Copy word for word, please, the lines of the entries below running from the one containing "destruct (erase_pos _" to the one containing "(** The first", both ends included.

Provided data below:

(** [a] to [a1]: the operands, [a2]: the branch to [t], [a3]: an operand
    that is allocated later, [a']: the comparison [l]. *)
Lemma guard_exit (E : Z -> Prop) a a1 a2 a3 a' ref cc t l K1 K3 (test : irstate -> option bool) (g : irstate -> irstate) :
  ~ placed a ref -> ra_ok a1 ref -> ext ref a a1 -> sim ref a a1 K1 ->
  E t -> emits (code a1) (code a2) [IJcc cc t] -> same a1 a2 -> ra_ok a3 ref -> ext ref a2 a3 -> sim ref a2 a3 K3 ->
  same a3 a' -> emits (code a3) (code a') l ->
  (forall st, ir_exec a ref st = do b <- test st; Some (if b : bool then Fall (g st) else Leave ref (g st))) ->
  (forall Sp st m b, st_ok st -> test st = Some b -> agree a3 Sp ref st m ->
     exists m1 x y, exec_list l m = Some (Next m1) /\ agree a3 Sp ref (g st) m1 /\ cmpd m1 = Some (x, y)
       /\ cond cc x y = Some (negb b)) ->
  instr_exit E a a' ref.
Proof using Type.
  intros Hp Hok1 He1 (l1 & Em1 & Hs1) Ht Emj Hsj Hok3 He3 (l3 & Em3 & Hs3) Hsame Hem Hir Htest.
  assert (He : ext ref a1 a').
  { etransitivity; [by apply same_ext|]. etransitivity; [exact He3|by apply same_ext]. }
  assert (He' : ext ref a a') by by etransitivity.
  split; [by apply (same_ok a3)|eapply ext_weaken; [|exact He']; lia|].
  exists (l ++ l3 ++ [IJcc cc t] ++ l1). split.
  { eapply emits_app; [|exact Hem]. eapply emits_app; [|exact Em3]. by eapply emits_app. }
  intros Sp st m r Hsl Hcov Hsp Hst Hr Ha. rewrite Hir in Hr. destruct (test st) as [b|] eqn:Hb; [|done].
  destruct (Htest Sp st m b Hst Hb) as (m1 & x & y & X1 & A1 & C1 & Hc); [by apply (same_agree a3 a')|].
  destruct (Hs3 Sp (g st) m1) as (m3 & X3 & A3 & _ & _ & C3); [eapply covers_ext; [exact (same_ext _ _ Hsame ref)|exact Hcov]|done|].
  apply (same_agree _ _ Hsj) in A3.
  assert (Hrun : forall rest, exec_list (l ++ l3 ++ [IJcc cc t] ++ rest) m
                 = if negb b then Some (Goto t m3) else exec_list rest m3).
  { intros rest. rewrite exec_list_app, X1, exec_list_app, X3. cbn [app exec_list exec]. rewrite C3, C1, Hc.
    by destruct b. }
  rewrite Hrun. injection Hr as <-. destruct b; cbn [negb].
  - destruct (Hs1 Sp (g st) m3) as (m4 & X4 & A4 & _); [by eapply covers_ext|done|].
    exists m4. split; [done|]. by eapply no_result.
  - split; [done|]. exists a1, t, m3. split_and!; try done.
    + eapply ext_weaken; [|exact He1]; lia.
    + eapply ext_weaken; [|exact He]; lia.
Qed.
(** With the branch of [guardcc]. *)
Lemma guard_instr a a1 a2 a3 a' ref cc l u K1 K3 (test : irstate -> option bool) (g : irstate -> irstate) :
  ~ placed a ref -> 0 <= cc < 16 -> ra_ok a1 ref -> ext ref a a1 -> sim ref a a1 K1 ->
  guardcc cc a1 = Ok (u, a2) -> ra_ok a3 ref -> ext ref a2 a3 -> sim ref a2 a3 K3 ->
  same a3 a' -> emits (code a3) (code a') l ->
  (forall st, ir_exec a ref st = do b <- test st; Some (if b : bool then Fall (g st) else Leave ref (g st))) ->
  (forall Sp st m b, st_ok st -> test st = Some b -> agree a3 Sp ref st m ->
     exists m1 x y, exec_list l m = Some (Next m1) /\ agree a3 Sp ref (g st) m1 /\ cmpd m1 = Some (x, y)
       /\ cond cc x y = Some (negb b)) ->
  instr_ok a a' ref.
Proof using Type.
  intros Hp Hcc Hok1 He1 Hs1 Hg Hok3 He3 Hs3 Hsame Hem Hir Htest.
  destruct (guardcc_spec _ _ _ _ Hcc Hg) as (t & Ht & Emj & Hsj).
  eapply (guard_exit (current_stub a) a a1 a2 a3 a' ref cc t); try done. unfold current_stub.
  destruct (erase_pos _ _ (ex_erase _ _ _ He1)) as (_ & _ & E & _). rewrite <- E.
  exact (exitstubAddr_ext _ _ _ _ _ He1 Ht).
Qed.

(** ** Comparisons *)

Lemma alloced_sim n a a' ref r : alloced n a a' ref r -> exists K, sim n a a' K.
Proof using Type. intros Ha. eexists. exact (al_sim _ _ _ _ _ Ha). Qed.

(** The first operand is still in its register when the second one has
    been allocated. *)
Lemma second_operand n a a' q1 r1 q2 r2 :
  ra_ok a n -> live a n q1 -> q1 <> REF_BASE -> reg a q1 = r1 -> in_gpr r1 -> live a n q2 -> q2 <> REF_BASE ->
  value_ref a q2 -> alloc1 q2 kGPR a = Ok (r2, a') -> isReg (reg a' q1) = true ->
  alloced n a a' q2 r2 /\ reg a' q1 = r1.
Proof using Type.
  intros Hok Hl1 Hb1 <- Hg Hl2 Hb2 Hv2 H Hkeep.
  destruct (alloc1_spec _ _ _ _ _ _ Hok allows_kGPR Hl2 Hb2 Hv2 H) as (Hal & _ & Hsame). split; [done|].
  destruct (Z.eq_dec q1 q2) as [E|Hne].
  { rewrite E in *. rewrite Hsame; [done|by apply isReg_gpr]. }
  destruct (al_other _ _ _ _ _ Hal q1 Hne) as [E|[E _]]; [done|congruence].
Qed.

End of Provided data.

> Expected answer:
  destruct (erase_pos _ _ (ex_erase _ _ _ He1)) as (_ & _ & E & _). rewrite <- E.
  exact (exitstubAddr_ext _ _ _ _ _ He1 Ht).
Qed.

(** ** Comparisons *)

Lemma alloced_sim n a a' ref r : alloced n a a' ref r -> exists K, sim n a a' K.
Proof using Type. intros Ha. eexists. exact (al_sim _ _ _ _ _ Ha). Qed.

(** The first operand is still in its register when the second one has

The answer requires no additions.